BEGIN MATERIAL PROVIDED
(** X11. A run that returns has set, after every other progress value, one
    value for each feature it wrote: the value for the feature of index [n]
    is [int(100 * n / total)], [total] being the number of polygons with
    [DN = 1]. These values never decrease and lie between 0 and 99; when a
    feature was written the last progress value of the run is that of the
    last feature, so the progress does not reach 100. *)
Theorem progress_stays_below_100 isC params w d w' vectorized k out :
  gdal_polygonize (INPUT params) = inr vectorized ->
  field_index (layer_fields vectorized) "DN" = Some k ->
  processAlgorithm gdal_polygonize distance isC params w = (inr d, w') ->
  outputs w' !! d = Some out ->
  let total := List.length (List.filter (has_value k 1) (features vectorized)) in
  let written := List.length (features out) in
  let ps := map (fun n => Z.quot (100 * Z.of_nat n) (Z.of_nat total))
                (seq 0 written) in
  (written <= total)%nat /\
  (exists before, progress w' = before ++ ps) /\
  Forall (fun p => 0 <= p <= 99) ps /\
  (forall a b pa pb, (a <= b)%nat -> ps !! a = Some pa -> ps !! b = Some pb ->
     pa <= pb) /\
  (written <> 0%nat ->
   last (progress w')
     = Some (Z.quot (100 * (Z.of_nat written - 1)) (Z.of_nat total))).
Proof.
  intros Hpoly Hk Hrun Hout.
  destruct (classifier_inr_trace isC params w d w' Hrun)
    as (v' & k' & gs & -> & Hpoly' & Hk' & Hgs & Hout' & Hprog & _).
  assert (v' = vectorized) as -> by congruence.
  assert (k' = k) as -> by congruence.
  cbv zeta in Hgs, Hout', Hprog.
  set (retained := List.filter (has_value k 1) (features vectorized)) in *.
  set (total := List.length retained) in *.
  set (j := iterations isC 0 total) in *.
  assert (Hj : (j <= total)%nat) by apply iterations_le.
  rewrite Hout in Hout'. injection Hout' as ->. simpl.
  assert (Hlen : List.length gs = j).
  { rewrite <- (Forall2_length _ _ _ Hgs), length_take. fold total. lia. }
  rewrite Hlen.
  assert (Hlookup : forall n p,
            map (fun n => Z.quot (100 * Z.of_nat n) (Z.of_nat total)) (seq 0 j)
              !! n = Some p ->
            p = Z.quot (100 * Z.of_nat n) (Z.of_nat total) /\ (n < j)%nat).
  { intros n p Hn. rewrite list_lookup_fmap in Hn.
    destruct (seq 0 j !! n) as [m|] eqn:Hm; [|discriminate Hn].
    apply lookup_seq in Hm as [-> Hlt]. injection Hn as <-. auto. }
  split; [exact Hj|].
  split; [exists (progress w); exact Hprog|].
  split; [|split].
  - apply List.Forall_forall. intros p Hp.
    apply list_elem_of_In, list_elem_of_lookup in Hp as (n & Hn).
    destruct (Hlookup n p Hn) as [-> Hlt].
    assert (0 <= Z.quot (100 * Z.of_nat n) (Z.of_nat total))
      by (apply Z.quot_pos; lia).
    assert (Z.quot (100 * Z.of_nat n) (Z.of_nat total) < 100)
      by (apply Z.quot_lt_upper_bound; lia).
    lia.
  - intros a b pa pb Hab Ha Hb.
    destruct (Hlookup a pa Ha) as [-> _].
    destruct (Hlookup b pb Hb) as [-> Hlt].
    apply Z.quot_le_mono; lia.
  - intros Hpos. rewrite Hprog.
    destruct j as [|m]; [congruence|].
    rewrite seq_S, map_app, app_assoc. simpl.
    rewrite last_snoc. do 2 f_equal. lia.
Qed.

(** X12. The output layer has the fields of the polygonized layer followed
    by the five derived fields, and its geometry type and reference system.
    Every feature in it carries these fields, and has one attribute for each
    when the polygons had one for each field of their layer. *)
Theorem output_schema isC params w r w' out :
  processAlgorithm gdal_polygonize distance isC params w = (r, w') ->
  outputs w' !! OUTPUT params = Some out ->
  exists vectorized,
    gdal_polygonize (INPUT params) = inr vectorized /\
    layer_fields out =
      layer_fields vectorized ++
        [mk_field "area_m2" TDouble; mk_field "perimeter_m" TDouble;
         mk_field "elongation" TDouble; mk_field "main_axis" TDouble;
         mk_field "class" TString] /\
    wkbType out = wkbType vectorized /\
    sourceCrs out = sourceCrs vectorized /\
    Forall (fun g => fields g = layer_fields out) (features out) /\
    (Forall (fun f => List.length (attributes f)
                      = List.length (layer_fields vectorized))
            (features vectorized) ->
     Forall (fun g => List.length (attributes g)
                      = List.length (layer_fields out))
            (features out)).
Proof.
  intros Hrun Hout.
  rewrite processAlgorithm_steps in Hrun. cbv zeta in Hrun.
  destruct (gdal_polygonize (INPUT params)) as [e|vectorized].
  { injection Hrun as <- <-. simpl in Hout.
    rewrite lookup_delete_eq in Hout. discriminate Hout. }
  destruct (extractbyattribute vectorized "DN" 1) as [e|only_water] eqn:Hex.
  { injection Hrun as <- <-. simpl in Hout.
    rewrite lookup_delete_eq in Hout. discriminate Hout. }
  destruct (extractbyattribute_inr _ _ Hex) as (k & _ & ->).
  destruct (loop _ _ _ _ _ _ _ _) as [r3 w3] eqn:Hloop.
  eapply loop_emits in Hloop; [|apply lookup_insert_eq].
  destruct Hloop as (gs & Hgs_out & Hgs).
  assert (Hout3 : outputs w3 !! OUTPUT params = Some out).
  { destruct r3 as [e|[]]; injection Hrun as <- <-; exact Hout. }
  rewrite Hgs_out in Hout3. injection Hout3 as <-.
  exists vectorized. split; [reflexivity|]. simpl.
  split; [reflexivity|]. split; [reflexivity|]. split; [reflexivity|].
  split.
  - eapply Forall_impl; [exact Hgs|].
    intros g (f & _ & Hg). apply classified_inr in Hg as (e & m & _ & ->).
    reflexivity.
  - intros Hconform. rewrite List.Forall_forall in Hconform.
    eapply Forall_impl; [exact Hgs|].
    intros g (f & Hin & Hg). apply classified_inr in Hg as (e & m & _ & ->).
    simpl in Hin. apply List.filter_In in Hin as [Hin _].
    unfold output_fields. simpl.
    rewrite !length_app, (Hconform f Hin). reflexivity.
Qed.

Lemma classify_unmeasured (area : Q) :
  classify area 1 0 =
    if Qltb 500000 area then Lake
    else if Qltb area 10000 then Pond else Generic.
Proof.
  unfold classify.
  change (Qltb 8000 0) with false. change (Qltb 1 2) with true.
  change (Qltb 2 1) with false.
  rewrite andb_true_r, !andb_false_r. reflexivity.
Qed.

(** X13. A polygon without a bounding rectangle, or with one that is not
    valid, is labelled by its area alone: Lake above 500000, Pond below
    10000, Generic in between; it is never a River or a Creek. *)
Theorem unmeasured_polygon_label flds f :
  (QgsGeometry.orientedMinimumBoundingBox (geometry f) = None \/
   exists rect,
     QgsGeometry.orientedMinimumBoundingBox (geometry f) = Some rect /\
     QgsGeometry.isGeosValid rect = false) ->
  let area := QgsGeometry.area (geometry f) in
  exists g cls,
    classified distance flds f = inr g /\
    last (attributes g) = Some (VString cls) /\
    ((500000 < area)%Q -> cls = Lake) /\
    ((area < 10000)%Q -> cls = Pond) /\
    ((10000 <= area)%Q -> (area <= 500000)%Q -> cls = Generic) /\
    cls <> River /\ cls <> Creek.
Proof.
  intros Hrect area.
  assert (Hm : elongation_main_axis distance (geometry f) = inr (1%Q, 0%Q)).
  { pose proof (elongation_main_axis_cases distance (geometry f)) as Hcases.
    destruct Hrect as [Hnone | (rect & Hsome & Hinvalid)].
    - rewrite Hnone in Hcases. exact Hcases.
    - rewrite Hsome, Hinvalid in Hcases. exact Hcases. }
  eexists _, (classify area 1 0).
  split; [exact (classified_of_measure distance flds f _ _ Hm)|].
  split; [simpl; apply last_derived|].
  rewrite classify_unmeasured.
  destruct (Qltb 500000 area) eqn:Hlake.
  - apply Qltb_lt in Hlake.
    split; [reflexivity|]. split; [intros; lra|]. split; [intros; lra|].
    split; discriminate.
  - apply Qltb_ge in Hlake. destruct (Qltb area 10000) eqn:Hpond.
    + apply Qltb_lt in Hpond.
      split; [intros; lra|]. split; [reflexivity|]. split; [intros; lra|].
      split; discriminate.
    + apply Qltb_ge in Hpond.
      split; [intros; lra|]. split; [intros; lra|]. split; [reflexivity|].
      split; discriminate.
Qed.
(** * treelist: size report and directory tree of a remote listing

    A shallow embedding of [treelist-gen6.6.py].  Python values are modelled
    as the code uses them: [int] as [Z], [str] as [string] (sequences of code
    points below 256), a [dict] as an association list in insertion order
    (Python dicts iterate in insertion order, and the renderer depends on
    it), and exceptions through a small error monad. *)

From Stdlib Require Import ZArith QArith List String Ascii Bool Lia.
From Stdlib Require Import Permutation Sorted DecimalString Qpower.
From Stdlib Require OrderedTypeEx.
Import ListNotations.

Set Warnings "-register-all".

Local Open Scope string_scope.
Local Open Scope Z_scope.

(** ** Exceptions *)

Inductive exn : Type :=
| KeyError (key : string)
| TypeError
| AttributeError
| ValueError (msg : string)
| FileNotFoundError (name : string).

Inductive result (A : Type) : Type :=
| Ok (a : A)
| Raise (e : exn).

Arguments Ok {A} a.
Arguments Raise {A} e.

Definition bind {A B : Type} (r : result A) (f : A -> result B) : result B :=
  match r with
  | Ok a => f a
  | Raise e => Raise e
  end.

Notation "x <- e1 ;; e2" := (bind e1 (fun x => e2))
  (at level 61, e1 at next level, right associativity).

(** ** Strings *)

Module PyStr.

(** [s.split(sep)] for a one-character separator. *)
Fixpoint split (sep : ascii) (s : string) : list string :=
  match s with
  | EmptyString => [EmptyString]
  | String c r =>
      if Ascii.eqb c sep then EmptyString :: split sep r
      else match split sep r with
           | [] => [String c EmptyString]
           | h :: t => String c h :: t
           end
  end.

(** [sep.join(parts)] *)
Definition join (sep : string) (parts : list string) : string :=
  String.concat sep parts.

(** [s.rstrip(c)] for a one-character set. *)
Fixpoint rstrip (c : ascii) (s : string) : string :=
  match s with
  | EmptyString => EmptyString
  | String a r =>
      match rstrip c r with
      | EmptyString => if Ascii.eqb a c then EmptyString else String a EmptyString
      | r' => String a r'
      end
  end.

(** [str.lower] on code points below 256: the ASCII capitals and the
    Latin-1 capitals (0xC0-0xDE but for the multiplication sign 0xD7) move
    up by 32. *)
Definition lower_char (c : ascii) : ascii :=
  let n := N_of_ascii c in
  if ((65 <=? n) && (n <=? 90))%N
     || ((192 <=? n) && (n <=? 222) && negb (n =? 215))%N
  then ascii_of_N (n + 32) else c.

Fixpoint lower (s : string) : string :=
  match s with
  | EmptyString => EmptyString
  | String c r => String (lower_char c) (lower r)
  end.

(** [\d] on code points below 256. *)
Definition is_digit (c : ascii) : bool :=
  let n := N_of_ascii c in ((48 <=? n) && (n <=? 57))%N.

End PyStr.

(** ** Dictionaries in insertion order *)

Section Dict.
Context {V : Type}.

Definition odict := list (string * V).

(** [d.get(k)] *)
Fixpoint dict_get (k : string) (d : odict) : option V :=
  match d with
  | [] => None
  | (k', v) :: r => if String.eqb k' k then Some v else dict_get k r
  end.

(** [k in d] *)
Definition dict_mem (k : string) (d : odict) : bool :=
  match dict_get k d with Some _ => true | None => false end.

(** [d[k]] *)
Definition dict_item (k : string) (d : odict) : result V :=
  match dict_get k d with Some v => Ok v | None => Raise (KeyError k) end.

(** [d[k] = v]: an existing key keeps its place, a new one goes last. *)
Fixpoint dict_set (k : string) (v : V) (d : odict) : odict :=
  match d with
  | [] => [(k, v)]
  | (k', v') :: r =>
      if String.eqb k' k then (k', v) :: r else (k', v') :: dict_set k v r
  end.

Definition keys (d : odict) : list string := map fst d.
Definition values (d : odict) : list V := map snd d.
End Dict.

Arguments odict V : clear implicits.

(** ** Entries of the listing *)

Record Entry : Type := mkEntry { Path : string; IsDir : bool; Size : Z }.

(** ** Depth aggregator *)

(** [dir_path] of line 24. *)
Definition dir_path (depth : Z) (file : Entry) : string :=
  let path_parts := PyStr.split "/" (Path file) in
  if 0 <? depth then PyStr.join "/" (firstn (Z.to_nat depth) path_parts)
  else Path file.

(** One turn of the loop of [group_by_depth_and_sum_size]. *)
Definition group_step (depth : Z) (grouped : odict Z) (file : Entry)
  : result (odict Z) :=
  if IsDir file then Ok grouped
  else
    let k := dir_path depth file in
    let grouped := if negb (dict_mem k grouped) then dict_set k 0 grouped
                   else grouped in
    old <- dict_item k grouped ;;
    Ok (dict_set k (old + Size file) grouped).

Fixpoint group_loop (depth : Z) (files : list Entry) (grouped : odict Z)
  : result (odict Z) :=
  match files with
  | [] => Ok grouped
  | file :: rest =>
      grouped' <- group_step depth grouped file ;;
      group_loop depth rest grouped'
  end.

Definition group_by_depth_and_sum_size (files : list Entry) (depth : Z)
  : result (odict Z) :=
  group_loop depth files [].

(** ** Unit conversion *)

Definition units : odict Z :=
  [("kb", 1024); ("mb", 1024 ^ 2); ("gb", 1024 ^ 3)].

(** [units.get(unit.lower(), 1)] *)
Definition unit_divisor (unit : string) : Z :=
  match dict_get (PyStr.lower unit) units with
  | Some d => d
  | None => 1
  end.

(** [size_bytes / units.get(unit.lower(), 1)]: true division of two
    integers, kept here as the exact quotient (the float Python returns is
    this quotient rounded to binary64, so it is the quotient itself when
    that is a binary64 value, see [binary64_exact]). *)
Definition convert_size (size_bytes : Z) (unit : string) : Q :=
  (inject_Z size_bytes / inject_Z (unit_divisor unit))%Q.

(** [f"{size:.2f}"] of the printed report: two decimals, rounded half to
    even. *)
Definition round_half_even (q : Q) : Z :=
  let n := Qnum q in
  let d := Z.pos (Qden q) in
  let f := n / d in
  let r := 2 * (n mod d) in
  if r <? d then f else if d <? r then f + 1
  else if Z.even f then f else f + 1.

Definition format_2f (q : Q) : string :=
  let h := round_half_even (Z.abs (Qnum q) * 100 # Qden q) in
  let frac := Z.to_N (h mod 100) in
  (if Qnum q <? 0 then "-" else EmptyString)
  ++ NilZero.string_of_uint (N.to_uint (Z.to_N (h / 100))) ++ "."
  ++ String (ascii_of_N (48 + frac / 10))
       (String (ascii_of_N (48 + frac mod 10)) EmptyString).

(** ** Python values of the tree *)

(** The values that occur in the trees: integers, booleans and dictionaries
    keyed by strings. *)
Inductive pyval : Type :=
| PInt (z : Z)
| PBool (b : bool)
| PDict (items : list (string * pyval)).

Definition Z_of_bool (b : bool) : Z := if b then 1 else 0.

(** [isinstance(v, dict)] *)
Definition is_dict (v : pyval) : bool :=
  match v with PDict _ => true | _ => false end.

(** Truth value of [v] in a condition. *)
Definition truthy (v : pyval) : bool :=
  match v with
  | PInt z => negb (z =? 0)
  | PBool b => b
  | PDict items => match items with [] => false | _ => true end
  end.

(** [k in v] *)
Definition py_contains (k : string) (v : pyval) : result bool :=
  match v with
  | PDict d => Ok (dict_mem k d)
  | _ => Raise TypeError
  end.

(** [v[k]] *)
Definition py_getitem (v : pyval) (k : string) : result pyval :=
  match v with
  | PDict d => dict_item k d
  | _ => Raise TypeError
  end.

(** [v[k] = x] *)
Definition py_setitem (v : pyval) (k : string) (x : pyval) : result pyval :=
  match v with
  | PDict d => Ok (PDict (dict_set k x d))
  | _ => Raise TypeError
  end.

(** [v + n] for an integer [n] ([bool] is a subtype of [int]). *)
Definition py_add (v : pyval) (n : Z) : result pyval :=
  match v with
  | PInt z => Ok (PInt (z + n))
  | PBool b => Ok (PInt (Z_of_bool b + n))
  | PDict _ => Raise TypeError
  end.

(** [v[k] += n] *)
Definition py_iadd_item (v : pyval) (k : string) (n : Z) : result pyval :=
  old <- py_getitem v k ;;
  new <- py_add old n ;;
  py_setitem v k new.

(** Python's [==] on these values: integers and booleans by value,
    dictionaries when they have as many keys and every key of the left one
    is bound in the right one to an equal value. *)
Fixpoint py_eq (a b : pyval) : bool :=
  match a, b with
  | PInt x, PInt y => x =? y
  | PInt x, PBool y => x =? Z_of_bool y
  | PBool x, PInt y => Z_of_bool x =? y
  | PBool x, PBool y => Bool.eqb x y
  | PDict xs, PDict ys =>
      (List.length xs =? List.length ys)%nat
      && (fix all (l : list (string * pyval)) : bool :=
            match l with
            | [] => true
            | (k, v) :: r =>
                match dict_get k ys with
                | Some w => py_eq v w
                | None => false
                end && all r
            end) xs
  | _, _ => false
  end.

(** ** Tree builder *)

(** The dictionary literal of lines 75-79 and 89-93. *)
Definition node_literal (size : pyval) : pyval :=
  PDict [("_size", size); ("_children", PDict []); ("_isdir", PBool false)].

(** [enumerate(parts)] *)
Definition enumerate {A : Type} (l : list A) : list (nat * A) :=
  combine (seq 0 (List.length l)) l.

Section Builder.
(** What the branch of lines 88-94 puts in place of a node that is not a
    dictionary; the program's own is [node_literal]. *)
Variable fallback : pyval -> pyval.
END MATERIAL PROVIDED
THE PROBLEM =>
From the records above, print exactly the lines that run from the line with "(fun x => e2))" to the line with "(** [d[k] = v]: an", inclusive.

EXERCISE SOLUTION =>
Notation "x <- e1 ;; e2" := (bind e1 (fun x => e2))
  (at level 61, e1 at next level, right associativity).

(** ** Strings *)

Module PyStr.

(** [s.split(sep)] for a one-character separator. *)
Fixpoint split (sep : ascii) (s : string) : list string :=
  match s with
  | EmptyString => [EmptyString]
  | String c r =>
      if Ascii.eqb c sep then EmptyString :: split sep r
      else match split sep r with
           | [] => [String c EmptyString]
           | h :: t => String c h :: t
           end
  end.

(** [sep.join(parts)] *)
Definition join (sep : string) (parts : list string) : string :=
  String.concat sep parts.

(** [s.rstrip(c)] for a one-character set. *)
Fixpoint rstrip (c : ascii) (s : string) : string :=
  match s with
  | EmptyString => EmptyString
  | String a r =>
      match rstrip c r with
      | EmptyString => if Ascii.eqb a c then EmptyString else String a EmptyString
      | r' => String a r'
      end
  end.

(** [str.lower] on code points below 256: the ASCII capitals and the
    Latin-1 capitals (0xC0-0xDE but for the multiplication sign 0xD7) move
    up by 32. *)
Definition lower_char (c : ascii) : ascii :=
  let n := N_of_ascii c in
  if ((65 <=? n) && (n <=? 90))%N
     || ((192 <=? n) && (n <=? 222) && negb (n =? 215))%N
  then ascii_of_N (n + 32) else c.

Fixpoint lower (s : string) : string :=
  match s with
  | EmptyString => EmptyString
  | String c r => String (lower_char c) (lower r)
  end.

(** [\d] on code points below 256. *)
Definition is_digit (c : ascii) : bool :=
  let n := N_of_ascii c in ((48 <=? n) && (n <=? 57))%N.

End PyStr.

(** ** Dictionaries in insertion order *)

Section Dict.
Context {V : Type}.

Definition odict := list (string * V).

(** [d.get(k)] *)
Fixpoint dict_get (k : string) (d : odict) : option V :=
  match d with
  | [] => None
  | (k', v) :: r => if String.eqb k' k then Some v else dict_get k r
  end.

(** [k in d] *)
Definition dict_mem (k : string) (d : odict) : bool :=
  match dict_get k d with Some _ => true | None => false end.

(** [d[k]] *)
Definition dict_item (k : string) (d : odict) : result V :=
  match dict_get k d with Some v => Ok v | None => Raise (KeyError k) end.

(** [d[k] = v]: an existing key keeps its place, a new one goes last. *)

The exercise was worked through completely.